Stored items:
——

(* ===== verification/RmPeers.v ===== *)
(** * IPA resource manager: peers lists

    [ipa_rm_peers_list.c], with the two index functions of [ipa_rm_resource.c] it calls.
    A peers list is an array of [max_peers] slots; the slot of a resource is the one
    its name maps to. The operations return [None] where the C would leave the array. *)

From S2P Require Import Prelude.
From S2P Require Import RmTypes.

(** ** Names to indices *)

Definition ipa_rm_prod_index (resource_name : ipa_rm_resource_name) : Z :=
  match resource_name with
  | 0 | 2 | 4 | 6 | 8 | 10 | 12 | 14 | 16 | 18 | 20 => Z.of_nat resource_name
  | _ => IPA_RM_INDEX_INVALID
  end%nat.

Definition ipa_rm_cons_index (resource_name : ipa_rm_resource_name) : Z :=
  match resource_name with
  | 1 | 3 | 7 | 15 | 9 | 17 | 19 | 5 | 21 => Z.of_nat resource_name
  | _ => IPA_RM_INDEX_INVALID
  end%nat.

Definition ipa_rm_peers_list_get_resource_index (resource_name : ipa_rm_resource_name) : Z :=
  if IPA_RM_RESORCE_IS_PROD resource_name then ipa_rm_prod_index resource_name
  else if IPA_RM_RESORCE_IS_CONS resource_name then ipa_rm_cons_index resource_name
  else IPA_RM_INDEX_INVALID.

Definition ipa_rm_peers_list_check_index (index : Z) (pl : ipa_rm_peers_list) : bool :=
  negb ((max_peers pl <? index) || (index <? 0)).

(** ** Operations on one list *)

Definition no_peer : ipa_rm_resource_peer := mkPeer None false.

(** [ipa_rm_peers_list_create]: the zeroed array, when both allocations succeed. *)
Definition ipa_rm_peers_list_create (E : rm_env) (max_peers : Z) :
    RM (Z * option ipa_rm_peers_list) :=
  ok ← kzalloc E;
  if negb ok then mret (- ENOMEM, None)
  else
    ok2 ← kzalloc E;
    if negb ok2 then mret (- ENOMEM, None)
    else mret (0, Some (mkPeers (replicate (Z.to_nat max_peers) no_peer) max_peers 0)).

(** [peers[i].resource = r], then [peers[i].userspace_dep = us]. *)
Definition set_peer_resource (l : list ipa_rm_resource_peer) (i : Z) (r : option loc) :=
  p ← lookup_z l i; store_z l i (mkPeer r (peer_userspace_dep p)).
Definition set_peer_userspace (l : list ipa_rm_resource_peer) (i : Z) (us : bool) :=
  p ← lookup_z l i; store_z l i (mkPeer (peer_resource p) us).

Definition ipa_rm_peers_list_remove_peer (pl : ipa_rm_peers_list)
    (resource_name : ipa_rm_resource_name) : option ipa_rm_peers_list :=
  l1 ← set_peer_resource (peers pl) (ipa_rm_peers_list_get_resource_index resource_name) None;
  l2 ← set_peer_userspace l1 (ipa_rm_peers_list_get_resource_index resource_name) false;
  Some (mkPeers l2 (max_peers pl) (peers_count pl - 1)).

(** The resource's name is read through its pointer, so it comes as an argument. *)
Definition ipa_rm_peers_list_add_peer (pl : ipa_rm_peers_list) (resource : loc)
    (resource_name : ipa_rm_resource_name) (userspace_dep : bool) : option ipa_rm_peers_list :=
  l1 ← set_peer_resource (peers pl) (ipa_rm_peers_list_get_resource_index resource_name)
         (Some resource);
  l2 ← set_peer_userspace l1 (ipa_rm_peers_list_get_resource_index resource_name)
         userspace_dep;
  Some (mkPeers l2 (max_peers pl) (peers_count pl + 1)).

Definition ipa_rm_peers_list_is_empty (pl : option ipa_rm_peers_list) : bool :=
  match pl with
  | None => true
  | Some pl => negb (0 <? peers_count pl)
  end.

Definition ipa_rm_peers_list_has_last_peer (pl : option ipa_rm_peers_list) : bool :=
  match pl with
  | None => false
  | Some pl => peers_count pl =? 1
  end.

Definition ipa_rm_peers_list_get_resource (resource_index : Z) (pl : ipa_rm_peers_list) :
    option (option loc) :=
  if negb (ipa_rm_peers_list_check_index resource_index pl) then Some None
  else peer_resource <$> lookup_z (peers pl) resource_index.

Definition ipa_rm_peers_list_get_userspace_dep (resource_index : Z) (pl : ipa_rm_peers_list) :
    option bool :=
  if negb (ipa_rm_peers_list_check_index resource_index pl) then Some false
  else peer_userspace_dep <$> lookup_z (peers pl) resource_index.

Definition ipa_rm_peers_list_get_size (pl : ipa_rm_peers_list) : Z := max_peers pl.

(** ** Two lists at once

    Returns whether the dependency exists and, when it does, who added it; the second
    lookup overrides the first, as in the code. *)
Definition ipa_rm_peers_list_check_dependency
    (resource_peers : option ipa_rm_peers_list) (resource_name : ipa_rm_resource_name)
    (depends_on_peers : option ipa_rm_peers_list) (depends_on_name : ipa_rm_resource_name) :
    option (bool * option bool) :=
  match resource_peers, depends_on_peers with
  | Some rp, Some dp =>
      p1 ← lookup_z (peers rp) (ipa_rm_peers_list_get_resource_index depends_on_name);
      p2 ← lookup_z (peers dp) (ipa_rm_peers_list_get_resource_index resource_name);
      let res1 := match peer_resource p1 with
                  | Some _ => (true, Some (peer_userspace_dep p1))
                  | None => (false, None)
                  end in
      Some (match peer_resource p2 with
            | Some _ => (true, Some (peer_userspace_dep p2))
            | None => res1
            end)
  | _, _ => Some (false, None)
  end.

——

- What to do
Return only the part of the records above that opens with the line containing "userspace_dep;" and closes with the line containing "(depends_on_peers : option", ends included.

- Exercise solution
         userspace_dep;
  Some (mkPeers l2 (max_peers pl) (peers_count pl + 1)).

Definition ipa_rm_peers_list_is_empty (pl : option ipa_rm_peers_list) : bool :=
  match pl with
  | None => true
  | Some pl => negb (0 <? peers_count pl)
  end.

Definition ipa_rm_peers_list_has_last_peer (pl : option ipa_rm_peers_list) : bool :=
  match pl with
  | None => false
  | Some pl => peers_count pl =? 1
  end.

Definition ipa_rm_peers_list_get_resource (resource_index : Z) (pl : ipa_rm_peers_list) :
    option (option loc) :=
  if negb (ipa_rm_peers_list_check_index resource_index pl) then Some None
  else peer_resource <$> lookup_z (peers pl) resource_index.

Definition ipa_rm_peers_list_get_userspace_dep (resource_index : Z) (pl : ipa_rm_peers_list) :
    option bool :=
  if negb (ipa_rm_peers_list_check_index resource_index pl) then Some false
  else peer_userspace_dep <$> lookup_z (peers pl) resource_index.

Definition ipa_rm_peers_list_get_size (pl : ipa_rm_peers_list) : Z := max_peers pl.

(** ** Two lists at once

    Returns whether the dependency exists and, when it does, who added it; the second
    lookup overrides the first, as in the code. *)
Definition ipa_rm_peers_list_check_dependency
    (resource_peers : option ipa_rm_peers_list) (resource_name : ipa_rm_resource_name)
    (depends_on_peers : option ipa_rm_peers_list) (depends_on_name : ipa_rm_resource_name) :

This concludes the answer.